Aside from the top-quality, proprietary rubber, and ideal fit, that amazing performance is thanks to inspired design. Take just the arms. The smooth rubber is not only gummy but also cheats the wind. And in the pits, where heat is so often lost, small swatches of thick neoprene up the warmth without adding significant bulk. I couldn’t tell if the “Drain Espa” lining trumped Rip Curl’s or Patagonia’s linings, but it easily equaled another millimeter of neoprene, and, unlike competitors’, the cozy, chamois-like fabric covers only what you want. (In my case, torso and thighs.) The super-flexible hood makes looking down the line effortless even on backhanders, and attaches to just the inner back, thus freeing the shoulders even more. Inside, a triple-layer collar secures with hidden, flat snaps. During a rare swell from Greenland, on a day so heavy that my leash snapped, hardly a dram of water seeped in through the hood.
I could go on and on. Suffice it to say, the Bohemian is nothing less than a perfect product. Surfers on the mid Atlantic couldn't find a better suit for November to May. Those elsewhere might want to check out Axxe’s thinner and less expensive Bohemian Feathered.
Judging by the meticulous fit and finish, I doubt any Bohemian will fall apart or lose its flex prematurely. If one does, you’ll want to repair it, and, thankfully, replacements are reasonable. The factory in Japan can fit you with a new, custom-sized sleeve, for example, for about $120.

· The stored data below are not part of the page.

(** X2. The effects of [schedulePings], whatever the cache answers while
    the workers run: it looks every address of the list up in the cache
    exactly once, in input order, also after a candidate has been found; for
    every lookup that finds no entry, in the order of the scan, it starts
    one worker per configured port in the order of the ports, on the port
    cut to 16 bits and with the host passed on, and it starts no other
    worker; it enters no [select] and leaves the pending outcomes alone. *)
Theorem X2_schedulePings_effects
    {F : Type} `{FastestAddrOps F} (seen : Conc.View) (f : F)
    (ips : list netip.Addr) (host : string) (s : Coord) :
  exists new,
    events (snd (Conc.schedulePings seen f ips host s)) = events s ++ new /\
    pending (snd (Conc.schedulePings seen f ips host s)) = pending s /\
    looked_up new = ips /\
    selects new = [] /\
    started new =
      flat_map (fun ia : nat * netip.Addr =>
                  match seen (fst ia) (snd ia) with
                  | None => map (fun p => (host, netip.AddrPortFrom (snd ia)
                                                   (p mod 65536)))
                                (pingPorts f)
                  | Some _ => []
                  end) (numbered ips).
Proof.
  rewrite Conc_schedulePings_run. cbn [snd events pending].
  exists (flat_map (seen_events seen f host) (numbered ips)).
  split; [reflexivity|]. split; [reflexivity|].
  split; [rewrite seen_looked_up; apply map_snd_combine_seq|].
  split; [apply seen_selects | apply seen_started].
Qed.

(** X6. A result that [pingAll] returns on two or more addresses is either
    one that was received from the channel, with its success flag set, in a
    call one of whose lookups found no entry, or the result built from a
    success entry that a lookup of the scan found for an address of the
    list, with port 0 and the latency of that entry; the entry may be one
    that a worker of the same call has written. *)
Theorem X6_pingAll_result_provenance
    {F : Type} `{FastestAddrOps F} (seen : Conc.View) (f : F)
    (host : string) (ips : list netip.Addr) (sel : list selectCase)
    (r : pingResult) :
  (2 <= List.length ips)%nat ->
  fst (Conc.pingAll seen f host ips (init sel)) = Some (Some r) ->
  (In (RecvRes r) sel /\ success r = true /\ some_unseen seen ips) \/
  (exists i a, nth_error ips i = Some a /\ seen_ok seen i a (latency r) /\
               r = {| addrPort := netip.AddrPortFrom a 0;
                      latency := latency r;
                      success := true |}).
Proof.
  intros Hlen Hout. rewrite Conc_pingAll_fst in Hout by assumption.
  cbv zeta in Hout. pose proof (scan_BestAmong seen (numbered ips)) as HB.
  assert (Hcand : fst (fold_left (seen_result seen) (numbered ips)
                         (None, false)) = Some r ->
                  exists i a, nth_error ips i = Some a /\
                              seen_ok seen i a (latency r) /\
                              r = {| addrPort := netip.AddrPortFrom a 0;
                                     latency := latency r;
                                     success := true |}).
  { intros E. rewrite E in HB.
    destruct (BestAmong_from_lookup _ _ _ HB) as (i & a & Hin & Hok & Hr).
    exists i, a. split; [apply In_numbered; exact Hin | auto]. }
  destruct (snd (fold_left (seen_result seen) (numbered ips) (None, false)))
    eqn:Es.
  - apply seen_scheduled_iff in Es.
    destruct (fst (firstSuccessRes_loop sel _)) as [[res|]|] eqn:Ea;
      [| |discriminate].
    + pose proof (firstSuccessRes_loop_received _ _ _ Ea) as Hrecv.
      pose proof (firstSuccessRes_loop_success_fst _ _ _ Ea) as Hres.
      unfold lower_latency_live_first in Hout.
      destruct (fst (fold_left (seen_result seen) (numbered ips)
                       (None, false))) as [c|].
      * destruct (latency c <? latency res); inversion Hout; subst.
        -- right. apply Hcand. reflexivity.
        -- left. auto.
      * inversion Hout. subst. left. auto.
    + simpl in Hout. inversion Hout as [E]. right. apply Hcand. exact E.
  - inversion Hout as [E]. right. apply Hcand. exact E.
Qed.

Lemma X6_witness :
  (In (RecvRes {| addrPort := netip.AddrPortFrom ipA 0;
                  latency := 0;
                  success := true |}) [RecvRes res_ok_A80_1ms] /\
   success {| addrPort := netip.AddrPortFrom ipA 0;
              latency := 0;
              success := true |} = true /\
   some_unseen view_own_write [ipA; ipB; ipA]) \/
  (exists i a,
     nth_error [ipA; ipB; ipA] i = Some a /\
     seen_ok view_own_write i a 0 /\
     {| addrPort := netip.AddrPortFrom ipA 0; latency := 0; success := true |}
     = {| addrPort := netip.AddrPortFrom a 0; latency := 0; success := true |}).
Proof.
  apply (X6_pingAll_result_provenance view_own_write fa_empty "example.org"
           [ipA; ipB; ipA] [RecvRes res_ok_A80_1ms]
           {| addrPort := netip.AddrPortFrom ipA 0;
              latency := 0;
              success := true |}).
  - simpl. lia.
  - reflexivity.
Defined.
(** Modelled from the spec: the type [ToolResult], which BaseTool.ts and
    ToolRegistry.ts import and no source file declares.  The spec gives its
    two shapes, [{success: true, output}] and
    [{success: false, errorKind, message}], and the error kinds. *)
Inductive ErrorKind :=
| ValidationError | SandboxViolation
| NotFound | PermissionDenied | Timeout | Unavailable.

Inductive ToolResult :=
| Success (output : string)
| Failure (errorKind : ErrorKind) (message : string).

(** Modelled from the spec: the type [ToolSchema], declared in no source
    file; of a declared schema, the parameters a call must carry. *)
Definition ToolSchema : Type := list string.

Section Registry.

(** What a tool may read and change when it runs. *)
Variable Env : Type.

(** tools/BaseTool.ts: the abstract members.  [params: any] is read as the
    object's own string-valued properties. *)
Record BaseTool := mkTool {
  name : string;
  description : string;
  schema : ToolSchema;
  execute : gmap string string -> Env -> Completion ToolResult * Env
}.

(** tools/ToolRegistry.ts *)
Record ToolRegistry := mkRegistry { tools : gmap string BaseTool }.

Definition empty : ToolRegistry := {| tools := ∅ |}.

Definition register (tool : BaseTool) (reg : ToolRegistry) : ToolRegistry :=
  {| tools := <[name tool := tool]> (tools reg) |}.

Definition get (n : string) (reg : ToolRegistry) : option BaseTool :=
  tools reg !! n.

Definition tool_not_found (n : string) : Engine.Error :=
  Engine.mkError ("Tool " +:+ n +:+ " not found").

(** [async execute(name, params)] *)
Definition registry_execute (reg : ToolRegistry) (n : string)
    (params : gmap string string) (env : Env) : Completion ToolResult * Env :=
  match get n reg with
  | None => (Throws (tool_not_found n), env)
  | Some tool => execute tool params env
  end.

End Registry.

Arguments mkTool {Env}.
Arguments name {Env}.
Arguments description {Env}.
Arguments schema {Env}.
Arguments execute {Env}.
Arguments mkRegistry {Env}.
Arguments tools {Env}.
Arguments empty {Env}.
Arguments register {Env}.
Arguments get {Env}.
Arguments registry_execute {Env}.

(** *** The file tools *)

(** tools/BaseTool.ts, the protected helpers.  The body of each is a
    comment and nothing else, so a call returns [undefined] whatever it is
    given: nothing is validated, checked or refused. *)
Definition validateParams (params : gmap string string) : Completion unit :=
  Returns tt.

Definition checkPermissions (action : string) : Completion unit :=
  Returns tt.

Definition sanitizePath (path : string) : Completion (option string) :=
  Returns None.

(** interfaces/IFileSystem.ts: of the injected file system, the method
    the tool below calls, over the state [S] of an implementation. *)
Record IFileSystem (S : Type) := mkFileSystem {
  writeFile : string -> string -> S -> Completion unit * S
}.
Arguments mkFileSystem {S}.
Arguments writeFile {S}.

(** An implementation to run the tool on: it keeps each file under the
    path it was given, resolves, and records the calls it received. *)
Inductive FsCall :=
| WriteFileCall (path content : string).

Record MemFs := mkMemFs {
  files : gmap string string;
  received : list FsCall
}.

Definition memFs : IFileSystem MemFs :=
  {| writeFile := fun p c st =>
       (Returns tt,
        {| files := <[p := c]> (files st);
           received := received st ++ [WriteFileCall p c] |}) |}.

(** The tool migration pattern, [class WriteToFileTool extends BaseTool]:
    [execute(params: { path: string, content: string })] awaits
    [this.deps.fileSystem.writeFile(params.path, params.content)] and
    returns nothing. *)
Record WriteParams := mkWriteParams {
  path : string;
  content : string
}.

Definition WriteToFileTool_execute {S : Type} (fileSystem : IFileSystem S)
    (params : WriteParams) (st : S) : Completion unit * S :=
  match writeFile fileSystem (path params) (content params) st with
  | (Returns _, st') => (Returns tt, st')
  | (Throws e, st') => (Throws e, st')
  end.

(** *** The registry's list of tools *)

Section Registry_list.

Variable Env : Type.

(** [getAllTools()]: the values of the map.  A JavaScript Map lists them in
    the order their names were first registered; the finite map here keeps
    no such order, so this list is the source's up to the order of its
    entries. *)
Definition getAllTools (reg : ToolRegistry Env) : list (BaseTool Env) :=
  (map_to_list (tools reg)).*2.

(** [register] called on each tool of [ts] in turn. *)
Definition register_all (ts : list (BaseTool Env)) (reg : ToolRegistry Env)
    : ToolRegistry Env :=
  fold_left (fun reg tool => register tool reg) ts reg.

(** Among [ts], the tool given last under the name [n]. *)
Fixpoint last_named (n : string) (ts : list (BaseTool Env)) : option (BaseTool Env) :=
  match ts with
  | [] => None
  | tool :: rest =>
      match last_named n rest with
      | Some later => Some later
      | None => if String.eqb (name tool) n then Some tool else None
      end
  end.

End Registry_list.

Arguments getAllTools {Env}.
Arguments register_all {Env}.
Arguments last_named {Env}.

End Tools.

(* ================================================================== *)
(** * Properties *)
(* ================================================================== *)

(** ** NodeLogger *)

Section NodeLogger_facts.
Import NodeLogger.

Lemma shouldLog_iff (self : NodeLogger.t) (lv : LogLevel) :
  shouldLog self lv = true <-> (levels (level self) <= levels lv)%Z.
Proof. unfold shouldLog. rewrite Z.geb_le. reflexivity. Qed.

Lemma method_written (lv : LogLevel) (self : NodeLogger.t) (ts m : string) :
  method lv self ts m <> [] <-> shouldLog self lv = true.
Proof.
  destruct lv; simpl;
    unfold debug_, info_, warn_, error_;
    destruct (shouldLog self _); simpl; split; congruence.
Qed.

Lemma error_written (self : NodeLogger.t) (ts : string) (e : ErrorArg) :
  error_ self ts e <> [] <-> shouldLog self error = true.
Proof.
  unfold error_. destruct (shouldLog self error); simpl; split; congruence.
Qed.

(** C9.  The four levels are ranked debug < info < warn < error; a call of
    the method of level [lv] writes to the console if and only if the rank
    of [lv] is at least the rank of the logger's level (for [error] also
    when it is given an Error object); [log] is [info]; and a child logger
    has the level its parent had when [child] was called, whatever level the
    parent is set to afterwards. *)
Theorem C9_logger_threshold :
  forall (self : NodeLogger.t) (timestamp : string),
    ((levels debug < levels info)%Z /\ (levels info < levels warn)%Z
     /\ (levels warn < levels error)%Z)
    /\ (forall lv message,
          method lv self timestamp message <> []
          <-> (levels (level self) <= levels lv)%Z)
    /\ (forall e,
          error_ self timestamp e <> []
          <-> (levels (level self) <= levels error)%Z)
    /\ (forall message, log self timestamp message = info_ self timestamp message)
    /\ (forall p, level (child self p) = level self)
    /\ (forall p lv,
          let c := child self p in
          let parent := setLevel self lv in
          level c = level self /\ level parent = lv).
Proof.
  intros self timestamp. repeat split; try reflexivity.
  - rewrite method_written, shouldLog_iff. tauto.
  - rewrite method_written, shouldLog_iff. tauto.
  - rewrite error_written, shouldLog_iff. tauto.
  - rewrite error_written, shouldLog_iff. tauto.
Qed.

Example logger_info_line :
  info_ (child (new "core") "task") "2025-01-01T00:00:00.000Z" "ready"
  = [(console_info, "2025-01-01T00:00:00.000Z INFO  [core:task] ready")].
Proof. reflexivity. Qed.

Example logger_debug_silent :
  debug_ (new "core") "2025-01-01T00:00:00.000Z" "ready" = [].
Proof. reflexivity. Qed.

End NodeLogger_facts.

(** *** Levels, children and the layout of a line *)

Section NodeLogger_more.
Import NodeLogger.

(** X10.  No level silences [error]: it writes at every level of the
    logger.  At level [debug] every method writes; at level [error] only
    [error] does. *)
Theorem X_error_never_silenced :
  forall (self : NodeLogger.t) (timestamp : string) (e : ErrorArg) (lv : LogLevel)
         (message : string),
    error_ self timestamp e <> []
    /\ method lv (setLevel self debug) timestamp message <> []
    /\ (method lv (setLevel self error) timestamp message <> [] -> lv = error).
Proof.
  intros self ts e lv m. split; [|split].
  - unfold error_, shouldLog. destruct (level self); simpl; discriminate.
  - destruct lv; simpl; discriminate.
  - destruct lv; simpl; intros H; try reflexivity; exfalso; apply H; reflexivity.
Qed.

(** X11.  Raising the level of a logger only drops lines: what a method
    writes at the higher level is nothing, or the very line it writes at
    the lower level. *)
Theorem X_raising_level_only_drops :
  forall (self : NodeLogger.t) (l1 l2 lv : LogLevel) (timestamp message : string),
    (levels l1 <= levels l2)%Z ->
    method lv (setLevel self l2) timestamp message = []
    \/ method lv (setLevel self l2) timestamp message
       = method lv (setLevel self l1) timestamp message.
Proof.
  intros self l1 l2 lv ts m Hle.
  destruct l1, l2, lv; simpl in *; try lia; auto.
Qed.

(** X11 for [warn] between the levels [debug] and [error]. *)
Lemma X_raising_level_only_drops_witness :
  method warn (setLevel (new "core") error) "t" "m" = []
  \/ method warn (setLevel (new "core") error) "t" "m"
     = method warn (setLevel (new "core") debug) "t" "m".
Proof.
  exact (X_raising_level_only_drops (new "core") debug error warn "t" "m"
           ltac:(simpl; lia)).
Defined.

Lemma truthy_append (a b : string) : truthy a = true -> truthy (a +:+ b) = true.
Proof. destruct a; [discriminate|reflexivity]. Qed.

Lemma append_assoc (a b c : string) : (a +:+ b) +:+ c = a +:+ (b +:+ c).
Proof.
  induction a as [|x a IH]; [reflexivity|].
  change (String x ((a +:+ b) +:+ c) = String x (a +:+ (b +:+ c))).
  f_equal. exact IH.
Qed.

(** X12.  Children compose: the child [b] of the child [a] of a logger is
    the child of that logger with prefix [a:b] (same level, same prefix),
    provided [a] is not empty. *)
Theorem X_child_of_child :
  forall (self : NodeLogger.t) (a b : string),
    truthy a = true ->
    child (child self a) b = child self (a +:+ ":" +:+ b).
Proof.
  intros self a b Ha. unfold child, setLevel, new. cbn [level prefix].
  destruct (truthy (prefix self)) eqn:Hp.
  - rewrite (truthy_append (prefix self) (":" +:+ a) Hp).
    rewrite (append_assoc (prefix self) (":" +:+ a) (":" +:+ b)). reflexivity.
  - rewrite Ha. reflexivity.
Qed.

(** X12 for the prefixes [task] and [tools] under [roo-core]. *)
Lemma X_child_of_child_witness :
  child (child (new "roo-core") "task") "tools"
  = child (new "roo-core") ("task" +:+ ":" +:+ "tools").
Proof. exact (X_child_of_child (new "roo-core") "task" "tools" eq_refl). Defined.

(** The law needs a non-empty first prefix. *)
Example child_of_empty_child :
  child (child (new "") "") "tools" <> child (new "") ("" +:+ ":" +:+ "tools").
Proof. discriminate. Qed.

Lemma length_append (a b : string) :
  String.length (a +:+ b) = String.length a + String.length b.
Proof.
  induction a as [|x a IH]; [reflexivity|].
  change (S (String.length (a +:+ b)) = S (String.length a) + String.length b).
  rewrite IH. reflexivity.
Qed.

(** X13.  The layout of a line is fixed: the timestamp, one space, the
    level in a column of five characters, one space, then the prefix in
    brackets with one space when the logger has one, then the message. *)
Theorem X_line_width :
  forall (self : NodeLogger.t) (timestamp : string) (lv : LogLevel) (message : string),
    String.length (formatMessage self timestamp lv message)
    = String.length timestamp + 7
      + (if truthy (prefix self) then String.length (prefix self) + 3 else 0)
      + String.length message.
Proof.
  intros self ts lv m. unfold formatMessage. rewrite !length_append.
  assert (Hcol : String.length (padEnd 5 (toUpperCase (level_literal lv))) = 5)
    by (destruct lv; reflexivity).
  rewrite Hcol. destruct (truthy (prefix self)); simpl; rewrite ?length_append; simpl; lia.
Qed.
End NodeLogger_more.

(** ** NodeSystemInfo *)

Section NodeSystemInfo_facts.
Import NodeSystemInfo.
(** * hearthis-search: the search aggregation pipeline of [app.py]

    A shallow embedding of [calculate_score], [fetch_global], [fetch_artist]
    and the [/search] route, followed by the properties the specification
    states about them.

    Conventions of the embedding.
    - A JSON document decoded by [r.json()] is a [value]; a JSON object is an
      association list in document order.  A finite float is the rational it
      denotes ([VFloat]); the rounding of float addition, [nan] and the
      infinities are outside the model.
    - Python strings are [string]s over the ASCII range: [lower], [strip],
      [split] and [in] are the ASCII restrictions of [str.lower], [str.strip],
      [str.split] and substring containment.  The length test of the route,
      which depends on characters beyond ASCII, is also modelled on code
      points ([search_text]); [search_text_ascii] relates the two.
    - The built-ins are those of Python 3.11: [int] skips tab, line feed,
      vertical tab, form feed, carriage return and space around an ASCII
      literal and refuses more than 4300 digits.
    - A Python call that may raise returns a [res]; [try_except] is the bare
      [try: ... except: return []] of the fetchers.
    - [fuzz.token_set_ratio] (rapidfuzz), the remote service and the order in
      which futures complete are parameters.
    - [cachetools.TTLCache] is an ordered list of entries with an expiry time,
      read at an explicit clock. *)

From Stdlib Require Import ZArith QArith Bool List String Ascii Lia Lqa.
From Stdlib Require Import Permutation Sorted.
Import ListNotations.
(** C2, amended: for non-negative [RestartDuration] and [RestartRetryNumber]
    whose product, in nanoseconds, fits a [time.Duration] (at most
    [2^63 - 1] nanoseconds), [GetRestartDuration] is exactly
    [RestartDuration * RestartRetryNumber] seconds and no nanoseconds. *)
Theorem GetRestartDuration_seconds (o : RestartOptions CMS) :
  0 <= RestartDuration o <= Strconv.maxInt ->
  0 <= RestartRetryNumber o <= Strconv.maxInt ->
  Time.Second * RestartDuration o * RestartRetryNumber o <= 2 ^ 63 - 1 ->
  GetRestartDuration o =
  Time.mkDuration (RestartDuration o * RestartRetryNumber o) 0.
Proof.
  unfold GetRestartDuration, Time.mulDuration, Strconv.maxInt, Time.Second.
  change (2 ^ (Strconv.intSize - 1)) with (2 ^ 63).
  set (d := RestartDuration o). set (r := RestartRetryNumber o).
  intros Hd Hr Hfit.
  rewrite (int64_small d), (int64_small r) by lia.
  rewrite int64_mul_l.
  assert (0 <= d * r) by nia.
  rewrite int64_small by nia.
  replace (1000000000 * d * r) with (1000000000 * (d * r)) by ring.
  apply New_seconds. nia.
Qed.

Lemma int64_range (x : Z) : - 2 ^ 63 <= Time.int64 x < 2 ^ 63.
Proof.
  unfold Time.int64, Time.wrapSigned.
  change (2 ^ (64 - 1)) with (2 ^ 63). change (2 ^ 64) with (2 * 2 ^ 63).
  pose proof (Z.mod_pos_bound (x + 2 ^ 63) (2 * 2 ^ 63)). lia.
Qed.
(** ** C6: [close] never raises *)

(** C6: [close] returns normally from every state and on every engine, even
    when release calls raise; so does a second [close] right after it; on a
    manager without handles (never connected, or closed) it calls nothing and
    only logs. *)
Theorem C6_close_never_raises (eng : Engine) (s : St) :
  (exists s', close eng s = (Returned tt, s')) /\
  (exists s'', (close eng ;; close eng) s = (Returned tt, s'')) /\
  (cleared (self s) = true ->
   close eng s =
     (Returned tt,
      {| self := self s;
         trace := trace s ++ [ELog INFO "Browser resources cleaned up"] |})).
Proof.
  split; [|split].
  - apply close_returns.
  - destruct (close_returns eng s) as [s1 H1].
    destruct (close_returns eng s1) as [s2 H2].
    exists s2. unfold bind. now rewrite H1.
  - apply close_cleared.
Qed.

Lemma C6_close_never_raises_witness :
  close Mock.stuck_page fresh =
    (Returned tt, {| self := init; trace := [ELog INFO "Browser resources cleaned up"] |}) /\
  (exists s', (close Mock.stuck_page ;; close Mock.stuck_page) Mock.connected
              = (Returned tt, s')).
Proof.
  split.
  - apply (proj2 (proj2 (C6_close_never_raises Mock.stuck_page fresh))). reflexivity.
  - apply (proj1 (proj2 (C6_close_never_raises Mock.stuck_page Mock.connected))).
Defined.

(** ** C7: [get_page_content] is best effort *)

(** C7: [get_page_content] returns normally from every state and on every
    engine.  It navigates at most once and never sleeps a retry delay.  When
    navigation and capture go through, the captured content is returned as it
    is, whatever its length and whether or not it holds the marker; the
    sanity checks only add warnings to the log.  When the navigation or the
    capture raises, or the page handle is absent, the result is [None]. *)
Theorem C7_get_page_content (eng : Engine) (config : Config) (url : string) (s : St) :
  (exists r evs,
     get_page_content eng config url s =
       (Returned r, {| self := self s; trace := trace s ++ evs |}) /\
     (count is_goto evs <= 1)%nat /\ count is_retry_delay evs = 0%nat) /\
  (forall p c,
     _page (self s) = Some p ->
     goto eng (trace s) p url (Some (navigation_timeout (browser config))) = Done tt ->
     content eng
       (trace s ++ [EGoto p url (Some (navigation_timeout (browser config)));
                    ESleep (Seconds 5)]) p = Done c ->
     get_page_content eng config url s =
       (Returned (Some c),
        {| self := self s;
           trace := trace s ++
             [EGoto p url (Some (navigation_timeout (browser config)));
              ESleep (Seconds 5); EContent p;
              ELog DEBUG ("Fetched content length: " ++ str_of_int (len c))%string]
             ++ content_warnings c |})) /\
  (forall p e,
     _page (self s) = Some p ->
     goto eng (trace s) p url (Some (navigation_timeout (browser config))) = Fail e ->
     fst (get_page_content eng config url s) = Returned None) /\
  (forall p e,
     _page (self s) = Some p ->
     goto eng (trace s) p url (Some (navigation_timeout (browser config))) = Done tt ->
     content eng
       (trace s ++ [EGoto p url (Some (navigation_timeout (browser config)));
                    ESleep (Seconds 5)]) p = Fail e ->
     fst (get_page_content eng config url s) = Returned None) /\
  (_page (self s) = None ->
   fst (get_page_content eng config url s) = Returned None).
Proof.
  split; [|split; [|split; [|split]]].
  - destruct s as [[pw b [p|] cx] tr]; unfold get_page_content; run_method.
    + destruct (goto eng _ p url _) as [[]|e]; run_method.
      * destruct (content eng _ p) as [c|e]; run_method.
        -- destruct (len c <? 1000); [|destruct (negb _)]; run_method;
             rewrite <- ?app_assoc; cbn [app];
             eexists _, _; (split; [reflexivity|]);
             unfold count; cbn [filter is_goto is_retry_delay List.length]; lia.
        -- rewrite <- ?app_assoc; cbn [app].
           eexists _, _; (split; [reflexivity|]).
           unfold count; cbn [filter is_goto is_retry_delay List.length]; lia.
      * rewrite <- ?app_assoc; cbn [app].
        eexists _, _; (split; [reflexivity|]).
        unfold count; cbn [filter is_goto is_retry_delay List.length]; lia.
    + eexists _, _; (split; [reflexivity|]).
      unfold count; cbn [filter is_goto is_retry_delay List.length]; lia.
  - intros p c Hp Hg Hc. open_state s. unfold get_page_content. run_method.
    rewrite Hg. run_method. rewrite <- app_assoc. cbn [app]. rewrite Hc. run_method.
    unfold content_warnings.
    destruct (len c <? 1000); [|destruct (negb _)]; run_method;
      rewrite <- ?app_assoc; cbn [app]; rewrite ?app_nil_r; reflexivity.
  - intros p e Hp Hg. open_state s. unfold get_page_content. run_method.
    now rewrite Hg.
  - intros p e Hp Hg Hc. open_state s. unfold get_page_content. run_method.
    rewrite Hg. run_method. rewrite <- app_assoc. cbn [app]. now rewrite Hc.
  - intros Hp. open_state s. reflexivity.
Qed.

Lemma C7_get_page_content_witness :
  fst (get_page_content Mock.short_content (Mock.cfg 2) Mock.url Mock.connected)
    = Returned (Some (Mock.times "x"%char 500)) /\
  filter (fun ev => match ev with ELog WARNING _ => true | _ => false end)
    (trace (snd (get_page_content Mock.short_content (Mock.cfg 2) Mock.url Mock.connected)))
    = [ELog WARNING "Content seems too short, might be incomplete"] /\
  fst (get_page_content Mock.unreachable (Mock.cfg 2) Mock.url Mock.connected)
    = Returned None /\
  fst (get_page_content Mock.no_content (Mock.cfg 2) Mock.url Mock.connected)
    = Returned None /\
  fst (get_page_content Mock.cooperative (Mock.cfg 2) Mock.url fresh) = Returned None.
Proof.
  pose proof (proj1 (proj2 (C7_get_page_content Mock.short_content (Mock.cfg 2)
                              Mock.url Mock.connected))
                4%nat (Mock.times "x"%char 500) eq_refl eq_refl eq_refl) as H.
  split; [|split; [|split; [|split]]].
  - now rewrite H.
  - rewrite H. vm_compute. reflexivity.
  - apply (proj1 (proj2 (proj2 (C7_get_page_content Mock.unreachable (Mock.cfg 2)
                                  Mock.url Mock.connected)))
             4%nat (PlaywrightTimeoutError "Timeout 30000ms exceeded.")); reflexivity.
  - apply (proj1 (proj2 (proj2 (proj2 (C7_get_page_content Mock.no_content (Mock.cfg 2)
                                         Mock.url Mock.connected))))
             4%nat (PlaywrightError "Execution context was destroyed")); reflexivity.
  - apply (proj2 (proj2 (proj2 (proj2 (C7_get_page_content Mock.cooperative (Mock.cfg 2)
                                         Mock.url fresh))))).
    reflexivity.
Defined.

Our Favorite Wetsuits: O'Neill Heat FSW
The fun suit
I, being a chicken, did not plunge into Iceland’s glacier lagoon. But if I had taken a dip beside the icebergs, I would have worn the Heat.
It’s a workhorse, one that I trusted completely and never fussed over. Left crumpled in the trunk overnight? Big deal. Scraped on the bottom? No one can tell. Bobbing alone on a cold, dark night? At least I’ll be warm when I drift out to sea. Often called the first wetsuit company, O’Neill has a long history as the utilitarian’s go-to rubber. My experience supported the reputation.
The Heat is made from value-conscious neoprene and enhanced with well-executed details. Synthetic insulation in the torso kept my core extra cozy and flexible bands around the wrists made sure the tacky cuffs stayed in place while I flailed at a rocky pointbreak. The sash-style inner collar proved delightfully easy to climb into and out of at the truck. Minimal seams allowed as much flex as possible from the rubber, and waterproof glue stopped any water from penetrating at the seams.
Sometimes a weird suction effect developed in the suit—sliding off my board, I’d find the neoprene clinging to my crotch—but this seemed a small tradeoff. The Heat costs half as much as a decent board and allows you to surf virtually anywhere, including alone under the arctic sun.